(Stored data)
--------------------------------------------------

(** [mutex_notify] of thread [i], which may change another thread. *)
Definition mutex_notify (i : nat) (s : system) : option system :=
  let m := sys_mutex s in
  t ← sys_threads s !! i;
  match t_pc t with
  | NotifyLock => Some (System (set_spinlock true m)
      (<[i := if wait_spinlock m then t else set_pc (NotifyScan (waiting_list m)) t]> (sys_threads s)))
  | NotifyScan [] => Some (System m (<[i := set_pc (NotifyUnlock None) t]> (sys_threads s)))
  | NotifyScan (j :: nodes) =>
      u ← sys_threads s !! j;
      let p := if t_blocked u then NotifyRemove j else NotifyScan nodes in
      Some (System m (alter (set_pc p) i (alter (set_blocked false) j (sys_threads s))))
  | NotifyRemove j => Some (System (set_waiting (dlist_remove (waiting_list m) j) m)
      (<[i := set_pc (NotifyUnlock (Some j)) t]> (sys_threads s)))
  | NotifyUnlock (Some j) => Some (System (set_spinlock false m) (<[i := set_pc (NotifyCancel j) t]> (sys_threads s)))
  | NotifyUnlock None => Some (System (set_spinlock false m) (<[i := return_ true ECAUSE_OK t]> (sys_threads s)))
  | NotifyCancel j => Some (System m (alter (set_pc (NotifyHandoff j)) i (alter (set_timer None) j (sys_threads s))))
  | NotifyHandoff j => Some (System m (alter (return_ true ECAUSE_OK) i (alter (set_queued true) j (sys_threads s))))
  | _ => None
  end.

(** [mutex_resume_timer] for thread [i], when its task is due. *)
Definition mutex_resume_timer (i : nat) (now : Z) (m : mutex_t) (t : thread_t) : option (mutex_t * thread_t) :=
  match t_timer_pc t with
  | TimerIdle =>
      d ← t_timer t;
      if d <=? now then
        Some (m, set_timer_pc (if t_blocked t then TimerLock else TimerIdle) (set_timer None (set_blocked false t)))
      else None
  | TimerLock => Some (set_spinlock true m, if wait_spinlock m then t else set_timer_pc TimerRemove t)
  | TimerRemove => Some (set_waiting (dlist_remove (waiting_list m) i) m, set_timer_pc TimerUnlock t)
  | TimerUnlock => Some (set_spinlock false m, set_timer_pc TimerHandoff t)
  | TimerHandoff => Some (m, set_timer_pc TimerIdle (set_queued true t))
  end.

--------------------------------------------------

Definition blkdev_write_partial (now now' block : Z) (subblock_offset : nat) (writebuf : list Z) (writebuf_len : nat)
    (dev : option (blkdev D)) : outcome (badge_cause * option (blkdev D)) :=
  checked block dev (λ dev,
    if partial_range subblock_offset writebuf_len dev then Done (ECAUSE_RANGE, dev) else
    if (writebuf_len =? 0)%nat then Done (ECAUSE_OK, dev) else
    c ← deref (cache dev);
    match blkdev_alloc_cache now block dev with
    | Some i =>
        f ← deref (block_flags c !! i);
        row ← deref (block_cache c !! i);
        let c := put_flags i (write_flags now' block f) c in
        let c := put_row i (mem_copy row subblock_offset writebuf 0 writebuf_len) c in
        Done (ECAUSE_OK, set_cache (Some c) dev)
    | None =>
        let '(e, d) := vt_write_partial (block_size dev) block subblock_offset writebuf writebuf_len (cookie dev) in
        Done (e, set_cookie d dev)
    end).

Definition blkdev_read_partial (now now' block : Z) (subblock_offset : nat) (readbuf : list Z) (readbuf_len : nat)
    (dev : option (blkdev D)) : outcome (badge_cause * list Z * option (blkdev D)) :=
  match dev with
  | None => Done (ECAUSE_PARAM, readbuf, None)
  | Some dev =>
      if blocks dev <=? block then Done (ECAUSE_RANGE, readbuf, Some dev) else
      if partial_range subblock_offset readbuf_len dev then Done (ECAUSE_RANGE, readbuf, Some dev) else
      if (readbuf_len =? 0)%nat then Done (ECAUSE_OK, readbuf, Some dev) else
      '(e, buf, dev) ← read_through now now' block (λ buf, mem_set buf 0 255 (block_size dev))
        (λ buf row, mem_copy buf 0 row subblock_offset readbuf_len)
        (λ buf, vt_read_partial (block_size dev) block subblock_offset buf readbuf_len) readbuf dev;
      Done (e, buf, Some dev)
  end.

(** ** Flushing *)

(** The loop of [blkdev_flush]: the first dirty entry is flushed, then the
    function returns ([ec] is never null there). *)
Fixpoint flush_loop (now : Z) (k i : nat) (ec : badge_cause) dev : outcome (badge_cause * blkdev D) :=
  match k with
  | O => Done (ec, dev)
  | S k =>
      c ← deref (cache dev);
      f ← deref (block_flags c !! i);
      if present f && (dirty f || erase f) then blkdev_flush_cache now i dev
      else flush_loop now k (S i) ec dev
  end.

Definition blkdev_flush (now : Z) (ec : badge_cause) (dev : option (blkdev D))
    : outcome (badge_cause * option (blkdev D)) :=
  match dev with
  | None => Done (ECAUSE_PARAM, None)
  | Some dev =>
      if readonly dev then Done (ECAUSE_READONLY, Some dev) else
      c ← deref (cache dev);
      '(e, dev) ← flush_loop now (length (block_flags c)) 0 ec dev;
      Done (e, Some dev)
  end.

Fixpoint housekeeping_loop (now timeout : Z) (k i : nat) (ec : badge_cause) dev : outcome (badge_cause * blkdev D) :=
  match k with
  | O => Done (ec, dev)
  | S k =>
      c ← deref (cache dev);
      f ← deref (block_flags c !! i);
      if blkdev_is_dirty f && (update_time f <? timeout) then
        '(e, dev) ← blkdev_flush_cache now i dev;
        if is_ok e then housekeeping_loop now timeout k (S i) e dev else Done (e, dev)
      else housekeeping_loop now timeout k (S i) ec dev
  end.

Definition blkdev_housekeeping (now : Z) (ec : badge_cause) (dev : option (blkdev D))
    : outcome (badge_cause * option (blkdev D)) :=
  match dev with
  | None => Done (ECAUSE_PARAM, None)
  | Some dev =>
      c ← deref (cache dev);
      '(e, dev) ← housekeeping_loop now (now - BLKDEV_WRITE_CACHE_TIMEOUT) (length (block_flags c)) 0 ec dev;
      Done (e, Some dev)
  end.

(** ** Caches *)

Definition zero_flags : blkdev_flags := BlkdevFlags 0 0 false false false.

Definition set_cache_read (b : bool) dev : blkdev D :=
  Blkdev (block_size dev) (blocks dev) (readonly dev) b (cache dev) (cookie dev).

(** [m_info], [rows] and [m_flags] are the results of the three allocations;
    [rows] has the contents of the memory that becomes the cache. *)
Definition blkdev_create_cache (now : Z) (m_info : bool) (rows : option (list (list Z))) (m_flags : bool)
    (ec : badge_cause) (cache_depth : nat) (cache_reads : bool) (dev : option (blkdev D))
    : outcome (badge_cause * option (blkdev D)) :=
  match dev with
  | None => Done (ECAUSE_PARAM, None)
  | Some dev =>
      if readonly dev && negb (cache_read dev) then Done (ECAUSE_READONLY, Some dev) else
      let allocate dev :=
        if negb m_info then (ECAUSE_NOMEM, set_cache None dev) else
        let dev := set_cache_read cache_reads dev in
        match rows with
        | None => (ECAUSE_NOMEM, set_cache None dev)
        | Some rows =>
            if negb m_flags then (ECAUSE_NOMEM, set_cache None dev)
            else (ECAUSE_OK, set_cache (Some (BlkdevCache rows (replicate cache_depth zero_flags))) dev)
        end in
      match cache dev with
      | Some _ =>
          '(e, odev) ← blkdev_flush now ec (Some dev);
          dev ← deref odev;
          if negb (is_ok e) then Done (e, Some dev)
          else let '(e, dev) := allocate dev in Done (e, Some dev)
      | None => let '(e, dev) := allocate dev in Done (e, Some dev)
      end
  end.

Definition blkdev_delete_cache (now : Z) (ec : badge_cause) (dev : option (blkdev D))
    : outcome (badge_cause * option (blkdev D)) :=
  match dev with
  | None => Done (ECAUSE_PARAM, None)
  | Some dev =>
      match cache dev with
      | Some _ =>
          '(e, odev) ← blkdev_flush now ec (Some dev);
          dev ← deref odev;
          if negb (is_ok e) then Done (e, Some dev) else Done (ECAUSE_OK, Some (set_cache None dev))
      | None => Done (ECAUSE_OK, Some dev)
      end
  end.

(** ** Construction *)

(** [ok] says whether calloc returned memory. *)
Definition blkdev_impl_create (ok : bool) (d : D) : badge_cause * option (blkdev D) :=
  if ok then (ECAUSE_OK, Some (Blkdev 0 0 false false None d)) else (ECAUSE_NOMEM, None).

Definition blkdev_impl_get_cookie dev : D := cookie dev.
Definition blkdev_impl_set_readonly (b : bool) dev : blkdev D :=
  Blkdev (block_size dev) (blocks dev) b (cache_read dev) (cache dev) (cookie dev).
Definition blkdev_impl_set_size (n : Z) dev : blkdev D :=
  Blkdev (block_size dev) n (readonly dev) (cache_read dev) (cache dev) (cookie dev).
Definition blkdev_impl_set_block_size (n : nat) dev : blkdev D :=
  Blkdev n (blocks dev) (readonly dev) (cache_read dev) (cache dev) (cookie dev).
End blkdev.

--------------------------------------------------

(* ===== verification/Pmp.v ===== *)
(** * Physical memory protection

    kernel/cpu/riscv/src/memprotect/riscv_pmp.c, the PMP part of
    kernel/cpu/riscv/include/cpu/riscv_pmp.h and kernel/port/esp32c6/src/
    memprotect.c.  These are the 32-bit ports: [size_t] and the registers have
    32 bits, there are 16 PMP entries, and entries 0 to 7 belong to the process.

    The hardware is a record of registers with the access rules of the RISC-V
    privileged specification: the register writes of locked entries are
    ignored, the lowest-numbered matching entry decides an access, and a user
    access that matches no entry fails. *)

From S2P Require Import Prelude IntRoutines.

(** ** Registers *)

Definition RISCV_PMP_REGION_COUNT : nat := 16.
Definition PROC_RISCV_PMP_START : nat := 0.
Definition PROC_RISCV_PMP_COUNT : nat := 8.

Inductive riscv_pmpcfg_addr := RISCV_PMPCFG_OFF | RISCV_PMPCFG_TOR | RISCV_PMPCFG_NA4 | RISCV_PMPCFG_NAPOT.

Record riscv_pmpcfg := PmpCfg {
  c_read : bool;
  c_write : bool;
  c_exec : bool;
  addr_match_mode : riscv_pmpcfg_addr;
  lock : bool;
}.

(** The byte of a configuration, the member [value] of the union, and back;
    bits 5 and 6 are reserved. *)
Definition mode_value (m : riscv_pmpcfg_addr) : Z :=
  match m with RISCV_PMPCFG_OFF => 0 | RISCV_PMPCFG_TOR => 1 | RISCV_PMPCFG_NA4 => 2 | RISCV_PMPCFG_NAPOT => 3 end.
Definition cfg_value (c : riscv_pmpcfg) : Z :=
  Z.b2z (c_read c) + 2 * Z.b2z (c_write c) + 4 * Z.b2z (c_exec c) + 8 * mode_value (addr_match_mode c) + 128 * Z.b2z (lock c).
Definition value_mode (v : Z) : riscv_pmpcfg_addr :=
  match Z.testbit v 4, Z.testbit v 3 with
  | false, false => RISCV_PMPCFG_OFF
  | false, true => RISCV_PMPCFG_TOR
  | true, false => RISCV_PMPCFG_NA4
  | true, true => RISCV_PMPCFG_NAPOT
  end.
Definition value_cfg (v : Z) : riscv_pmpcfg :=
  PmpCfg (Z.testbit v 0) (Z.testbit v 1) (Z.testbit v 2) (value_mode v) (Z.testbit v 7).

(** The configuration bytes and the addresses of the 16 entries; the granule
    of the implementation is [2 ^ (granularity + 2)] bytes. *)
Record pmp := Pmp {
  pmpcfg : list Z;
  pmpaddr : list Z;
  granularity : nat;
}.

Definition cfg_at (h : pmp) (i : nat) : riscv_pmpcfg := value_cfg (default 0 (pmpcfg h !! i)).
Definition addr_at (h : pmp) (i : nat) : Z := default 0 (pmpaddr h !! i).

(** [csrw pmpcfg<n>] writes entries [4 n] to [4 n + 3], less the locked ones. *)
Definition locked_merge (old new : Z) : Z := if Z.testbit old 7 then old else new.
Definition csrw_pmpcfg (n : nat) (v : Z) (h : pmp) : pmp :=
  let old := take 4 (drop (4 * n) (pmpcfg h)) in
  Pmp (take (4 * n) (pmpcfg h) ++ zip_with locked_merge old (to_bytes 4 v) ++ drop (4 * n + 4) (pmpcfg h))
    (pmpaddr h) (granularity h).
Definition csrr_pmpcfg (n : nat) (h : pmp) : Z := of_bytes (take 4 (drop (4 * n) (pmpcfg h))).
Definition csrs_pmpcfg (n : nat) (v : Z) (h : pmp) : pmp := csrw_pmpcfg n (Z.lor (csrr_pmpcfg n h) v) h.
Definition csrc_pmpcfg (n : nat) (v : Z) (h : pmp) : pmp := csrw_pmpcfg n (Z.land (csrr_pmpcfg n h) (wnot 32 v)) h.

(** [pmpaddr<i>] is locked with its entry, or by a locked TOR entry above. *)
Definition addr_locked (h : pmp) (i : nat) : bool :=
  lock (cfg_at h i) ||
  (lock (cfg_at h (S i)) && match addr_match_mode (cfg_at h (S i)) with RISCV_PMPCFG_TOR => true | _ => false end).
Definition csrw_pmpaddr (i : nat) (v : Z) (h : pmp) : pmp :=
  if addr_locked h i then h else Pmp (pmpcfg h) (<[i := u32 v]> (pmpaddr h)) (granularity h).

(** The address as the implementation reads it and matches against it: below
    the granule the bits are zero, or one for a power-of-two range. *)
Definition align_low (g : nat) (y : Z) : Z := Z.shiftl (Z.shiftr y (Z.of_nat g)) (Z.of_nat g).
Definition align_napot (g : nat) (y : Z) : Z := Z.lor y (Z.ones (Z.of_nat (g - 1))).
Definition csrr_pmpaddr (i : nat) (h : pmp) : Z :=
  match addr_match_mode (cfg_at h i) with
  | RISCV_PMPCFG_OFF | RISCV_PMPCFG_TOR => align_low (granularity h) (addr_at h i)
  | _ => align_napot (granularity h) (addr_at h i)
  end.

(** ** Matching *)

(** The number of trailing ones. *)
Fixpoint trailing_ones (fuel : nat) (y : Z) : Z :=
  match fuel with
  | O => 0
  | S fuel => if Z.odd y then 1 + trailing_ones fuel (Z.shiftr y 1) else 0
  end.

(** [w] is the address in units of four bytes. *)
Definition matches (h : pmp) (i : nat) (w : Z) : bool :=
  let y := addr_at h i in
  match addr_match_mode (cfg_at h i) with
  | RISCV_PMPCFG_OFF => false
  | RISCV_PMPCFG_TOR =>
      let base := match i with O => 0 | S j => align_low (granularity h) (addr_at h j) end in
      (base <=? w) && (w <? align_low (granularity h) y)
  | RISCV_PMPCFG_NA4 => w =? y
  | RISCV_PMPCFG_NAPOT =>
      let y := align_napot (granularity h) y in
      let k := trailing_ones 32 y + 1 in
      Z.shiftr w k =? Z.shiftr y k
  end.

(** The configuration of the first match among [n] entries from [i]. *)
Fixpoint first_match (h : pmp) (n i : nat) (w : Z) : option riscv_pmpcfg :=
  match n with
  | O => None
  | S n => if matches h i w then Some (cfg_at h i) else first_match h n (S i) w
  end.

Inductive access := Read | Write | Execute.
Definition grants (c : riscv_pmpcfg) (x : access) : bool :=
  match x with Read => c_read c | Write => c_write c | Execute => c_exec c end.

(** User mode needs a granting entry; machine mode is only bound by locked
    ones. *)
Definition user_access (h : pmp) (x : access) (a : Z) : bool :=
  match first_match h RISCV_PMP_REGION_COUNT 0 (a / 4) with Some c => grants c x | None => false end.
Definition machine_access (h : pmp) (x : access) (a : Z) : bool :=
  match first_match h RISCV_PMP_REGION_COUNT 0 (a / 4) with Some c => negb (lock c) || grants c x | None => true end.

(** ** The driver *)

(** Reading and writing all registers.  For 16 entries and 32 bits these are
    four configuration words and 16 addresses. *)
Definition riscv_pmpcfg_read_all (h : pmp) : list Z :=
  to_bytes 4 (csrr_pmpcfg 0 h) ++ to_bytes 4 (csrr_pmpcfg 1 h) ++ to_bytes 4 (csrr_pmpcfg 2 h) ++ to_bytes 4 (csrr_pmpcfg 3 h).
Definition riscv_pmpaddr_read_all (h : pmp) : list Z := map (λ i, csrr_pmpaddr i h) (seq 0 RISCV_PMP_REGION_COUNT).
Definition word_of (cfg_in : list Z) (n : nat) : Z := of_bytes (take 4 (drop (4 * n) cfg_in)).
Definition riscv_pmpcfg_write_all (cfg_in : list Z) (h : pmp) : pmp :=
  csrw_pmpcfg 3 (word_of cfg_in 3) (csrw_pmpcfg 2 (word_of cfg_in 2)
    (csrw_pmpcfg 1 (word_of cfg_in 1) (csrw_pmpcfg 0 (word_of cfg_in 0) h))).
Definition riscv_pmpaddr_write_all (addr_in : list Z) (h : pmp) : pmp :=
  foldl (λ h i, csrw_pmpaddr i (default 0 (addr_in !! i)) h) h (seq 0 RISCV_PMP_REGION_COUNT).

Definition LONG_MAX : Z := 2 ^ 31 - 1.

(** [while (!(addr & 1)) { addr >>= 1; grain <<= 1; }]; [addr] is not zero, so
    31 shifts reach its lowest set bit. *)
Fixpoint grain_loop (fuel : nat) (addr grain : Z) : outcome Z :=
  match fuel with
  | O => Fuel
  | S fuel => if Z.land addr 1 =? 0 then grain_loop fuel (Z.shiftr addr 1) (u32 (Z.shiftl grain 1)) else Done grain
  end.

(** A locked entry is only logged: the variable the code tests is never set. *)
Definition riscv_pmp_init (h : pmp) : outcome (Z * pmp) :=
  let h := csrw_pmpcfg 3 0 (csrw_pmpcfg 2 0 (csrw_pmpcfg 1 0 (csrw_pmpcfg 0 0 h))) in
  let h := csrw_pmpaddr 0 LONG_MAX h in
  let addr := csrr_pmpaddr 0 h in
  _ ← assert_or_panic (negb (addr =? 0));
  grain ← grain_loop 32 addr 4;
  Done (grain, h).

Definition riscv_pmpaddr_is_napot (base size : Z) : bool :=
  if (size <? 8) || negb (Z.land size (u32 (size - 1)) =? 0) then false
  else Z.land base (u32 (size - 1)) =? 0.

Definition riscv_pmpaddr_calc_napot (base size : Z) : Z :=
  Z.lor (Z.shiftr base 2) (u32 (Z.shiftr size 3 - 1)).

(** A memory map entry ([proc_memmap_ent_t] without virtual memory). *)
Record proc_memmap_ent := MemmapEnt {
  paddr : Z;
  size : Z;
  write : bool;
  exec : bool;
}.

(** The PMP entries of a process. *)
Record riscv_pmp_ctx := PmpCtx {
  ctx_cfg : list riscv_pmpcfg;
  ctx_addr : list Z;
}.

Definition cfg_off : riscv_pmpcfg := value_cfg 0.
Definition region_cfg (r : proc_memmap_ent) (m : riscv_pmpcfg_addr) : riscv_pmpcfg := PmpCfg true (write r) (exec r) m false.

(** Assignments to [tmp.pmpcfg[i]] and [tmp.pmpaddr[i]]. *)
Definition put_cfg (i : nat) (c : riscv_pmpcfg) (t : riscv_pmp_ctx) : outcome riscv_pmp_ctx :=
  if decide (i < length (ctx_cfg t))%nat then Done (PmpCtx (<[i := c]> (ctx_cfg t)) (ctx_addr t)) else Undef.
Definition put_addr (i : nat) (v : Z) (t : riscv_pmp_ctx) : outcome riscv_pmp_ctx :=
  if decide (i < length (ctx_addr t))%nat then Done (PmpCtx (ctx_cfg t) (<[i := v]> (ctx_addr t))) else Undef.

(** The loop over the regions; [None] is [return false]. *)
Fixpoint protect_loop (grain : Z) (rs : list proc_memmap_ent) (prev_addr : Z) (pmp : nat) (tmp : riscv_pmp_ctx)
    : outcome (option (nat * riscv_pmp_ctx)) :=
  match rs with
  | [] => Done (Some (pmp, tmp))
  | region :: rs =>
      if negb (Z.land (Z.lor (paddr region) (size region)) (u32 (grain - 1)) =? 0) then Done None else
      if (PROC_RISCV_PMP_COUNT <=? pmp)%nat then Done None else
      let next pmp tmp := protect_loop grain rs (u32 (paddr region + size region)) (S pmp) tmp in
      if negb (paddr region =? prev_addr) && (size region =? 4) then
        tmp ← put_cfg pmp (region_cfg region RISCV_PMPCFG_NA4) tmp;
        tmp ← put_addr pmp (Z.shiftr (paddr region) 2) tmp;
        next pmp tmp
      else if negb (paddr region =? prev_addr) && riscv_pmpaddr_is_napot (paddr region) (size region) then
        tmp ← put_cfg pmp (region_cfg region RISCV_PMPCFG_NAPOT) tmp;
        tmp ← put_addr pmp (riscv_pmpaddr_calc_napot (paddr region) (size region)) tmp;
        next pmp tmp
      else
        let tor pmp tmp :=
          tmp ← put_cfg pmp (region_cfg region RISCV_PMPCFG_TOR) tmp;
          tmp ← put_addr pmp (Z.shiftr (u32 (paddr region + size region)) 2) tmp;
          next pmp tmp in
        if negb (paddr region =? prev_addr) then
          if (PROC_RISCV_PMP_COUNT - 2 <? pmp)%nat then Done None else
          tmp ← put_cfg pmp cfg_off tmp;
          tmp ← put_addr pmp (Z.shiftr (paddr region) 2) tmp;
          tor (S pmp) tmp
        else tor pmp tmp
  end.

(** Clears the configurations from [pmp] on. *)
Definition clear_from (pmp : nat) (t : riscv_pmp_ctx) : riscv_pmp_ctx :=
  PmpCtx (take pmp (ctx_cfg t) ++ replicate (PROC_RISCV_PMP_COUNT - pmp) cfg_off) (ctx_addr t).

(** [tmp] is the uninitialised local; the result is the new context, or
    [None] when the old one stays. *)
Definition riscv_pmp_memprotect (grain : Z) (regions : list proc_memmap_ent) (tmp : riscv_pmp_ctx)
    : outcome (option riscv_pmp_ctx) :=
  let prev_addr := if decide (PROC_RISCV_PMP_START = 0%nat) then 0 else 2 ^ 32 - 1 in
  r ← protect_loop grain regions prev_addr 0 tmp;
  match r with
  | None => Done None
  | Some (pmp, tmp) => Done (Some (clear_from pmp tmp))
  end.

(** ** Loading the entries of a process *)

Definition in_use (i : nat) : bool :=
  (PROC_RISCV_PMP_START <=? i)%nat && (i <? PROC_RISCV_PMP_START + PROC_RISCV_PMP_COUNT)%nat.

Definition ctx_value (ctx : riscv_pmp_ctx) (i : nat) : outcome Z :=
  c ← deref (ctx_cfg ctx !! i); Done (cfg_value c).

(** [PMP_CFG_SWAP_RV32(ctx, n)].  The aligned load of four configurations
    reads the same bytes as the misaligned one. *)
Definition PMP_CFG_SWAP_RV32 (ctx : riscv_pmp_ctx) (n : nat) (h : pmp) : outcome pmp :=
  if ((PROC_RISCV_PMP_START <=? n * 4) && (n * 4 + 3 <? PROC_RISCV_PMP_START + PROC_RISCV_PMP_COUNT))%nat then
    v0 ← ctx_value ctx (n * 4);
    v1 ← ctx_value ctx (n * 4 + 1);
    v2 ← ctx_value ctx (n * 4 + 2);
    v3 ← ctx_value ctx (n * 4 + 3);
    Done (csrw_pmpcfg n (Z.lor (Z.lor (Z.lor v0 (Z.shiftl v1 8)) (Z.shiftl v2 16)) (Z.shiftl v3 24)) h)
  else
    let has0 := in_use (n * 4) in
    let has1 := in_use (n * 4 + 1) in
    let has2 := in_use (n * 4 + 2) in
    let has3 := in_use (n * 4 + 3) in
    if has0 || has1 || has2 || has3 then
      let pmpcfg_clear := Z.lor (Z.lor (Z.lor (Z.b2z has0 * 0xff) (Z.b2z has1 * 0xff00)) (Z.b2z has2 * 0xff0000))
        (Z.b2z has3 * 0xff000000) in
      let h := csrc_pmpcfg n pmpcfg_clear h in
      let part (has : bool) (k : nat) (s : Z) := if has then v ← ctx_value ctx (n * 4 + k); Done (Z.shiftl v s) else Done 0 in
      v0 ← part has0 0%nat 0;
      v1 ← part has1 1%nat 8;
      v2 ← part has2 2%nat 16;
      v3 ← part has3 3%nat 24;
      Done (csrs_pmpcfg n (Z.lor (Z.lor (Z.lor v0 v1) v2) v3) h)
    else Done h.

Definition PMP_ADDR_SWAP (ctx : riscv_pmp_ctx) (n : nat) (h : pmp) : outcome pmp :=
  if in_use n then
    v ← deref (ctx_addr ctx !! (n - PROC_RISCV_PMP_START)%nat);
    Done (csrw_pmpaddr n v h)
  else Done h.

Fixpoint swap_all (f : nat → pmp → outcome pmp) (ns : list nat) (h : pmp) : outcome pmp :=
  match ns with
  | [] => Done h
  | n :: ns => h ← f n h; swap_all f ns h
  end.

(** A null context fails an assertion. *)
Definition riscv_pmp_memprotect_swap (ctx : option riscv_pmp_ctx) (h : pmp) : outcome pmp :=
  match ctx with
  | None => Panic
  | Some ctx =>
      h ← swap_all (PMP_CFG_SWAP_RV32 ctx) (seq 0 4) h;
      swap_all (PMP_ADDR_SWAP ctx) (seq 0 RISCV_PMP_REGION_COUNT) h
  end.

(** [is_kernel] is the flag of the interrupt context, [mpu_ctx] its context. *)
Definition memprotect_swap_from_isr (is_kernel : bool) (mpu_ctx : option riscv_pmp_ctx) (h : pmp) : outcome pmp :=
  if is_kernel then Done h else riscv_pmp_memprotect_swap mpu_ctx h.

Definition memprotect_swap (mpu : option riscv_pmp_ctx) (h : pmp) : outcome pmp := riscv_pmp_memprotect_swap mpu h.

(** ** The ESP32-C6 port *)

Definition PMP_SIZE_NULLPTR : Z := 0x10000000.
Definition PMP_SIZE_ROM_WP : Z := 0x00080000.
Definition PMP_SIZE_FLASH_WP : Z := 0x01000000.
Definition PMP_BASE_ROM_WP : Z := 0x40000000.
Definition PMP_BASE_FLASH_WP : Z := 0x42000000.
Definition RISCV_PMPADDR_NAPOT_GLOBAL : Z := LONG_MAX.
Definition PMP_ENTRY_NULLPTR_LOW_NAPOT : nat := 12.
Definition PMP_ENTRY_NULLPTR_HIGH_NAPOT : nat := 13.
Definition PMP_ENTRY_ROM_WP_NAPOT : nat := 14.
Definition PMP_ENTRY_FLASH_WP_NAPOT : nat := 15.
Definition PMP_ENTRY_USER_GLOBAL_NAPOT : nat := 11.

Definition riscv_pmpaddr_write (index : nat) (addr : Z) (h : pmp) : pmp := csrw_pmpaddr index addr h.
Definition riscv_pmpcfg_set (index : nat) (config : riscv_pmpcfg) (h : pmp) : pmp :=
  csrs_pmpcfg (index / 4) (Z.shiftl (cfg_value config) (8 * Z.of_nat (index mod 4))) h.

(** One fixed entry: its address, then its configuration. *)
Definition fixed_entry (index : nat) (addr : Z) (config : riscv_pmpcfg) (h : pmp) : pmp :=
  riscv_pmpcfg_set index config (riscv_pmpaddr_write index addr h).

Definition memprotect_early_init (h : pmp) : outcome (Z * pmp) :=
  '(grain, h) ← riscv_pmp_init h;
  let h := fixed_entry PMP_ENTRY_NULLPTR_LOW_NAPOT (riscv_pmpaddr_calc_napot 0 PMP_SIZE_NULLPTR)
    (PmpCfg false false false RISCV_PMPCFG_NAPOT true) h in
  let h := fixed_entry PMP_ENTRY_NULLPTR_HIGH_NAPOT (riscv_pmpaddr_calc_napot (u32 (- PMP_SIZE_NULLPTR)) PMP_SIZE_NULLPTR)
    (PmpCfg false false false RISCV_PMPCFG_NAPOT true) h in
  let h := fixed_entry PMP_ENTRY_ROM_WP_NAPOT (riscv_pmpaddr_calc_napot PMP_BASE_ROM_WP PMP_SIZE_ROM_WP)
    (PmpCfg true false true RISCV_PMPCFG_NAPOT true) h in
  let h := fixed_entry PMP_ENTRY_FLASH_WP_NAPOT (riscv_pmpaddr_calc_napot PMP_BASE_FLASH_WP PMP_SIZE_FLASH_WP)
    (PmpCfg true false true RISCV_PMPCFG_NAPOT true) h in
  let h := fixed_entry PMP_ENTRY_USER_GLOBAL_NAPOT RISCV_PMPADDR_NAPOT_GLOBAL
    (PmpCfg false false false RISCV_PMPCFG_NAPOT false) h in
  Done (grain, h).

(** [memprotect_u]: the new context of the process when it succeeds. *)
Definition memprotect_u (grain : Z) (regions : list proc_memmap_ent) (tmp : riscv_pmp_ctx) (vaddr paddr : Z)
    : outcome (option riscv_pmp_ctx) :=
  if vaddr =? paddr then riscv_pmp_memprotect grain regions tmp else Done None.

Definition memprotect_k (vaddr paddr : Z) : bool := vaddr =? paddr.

--------------------------------------------------

Give the exact lines, and only those, from the line containing "(** [mutex_notify] of" through the line containing "match t_pc t with" in the entries above.

* _Finished task_
(** [mutex_notify] of thread [i], which may change another thread. *)
Definition mutex_notify (i : nat) (s : system) : option system :=
  let m := sys_mutex s in
  t ← sys_threads s !! i;
  match t_pc t with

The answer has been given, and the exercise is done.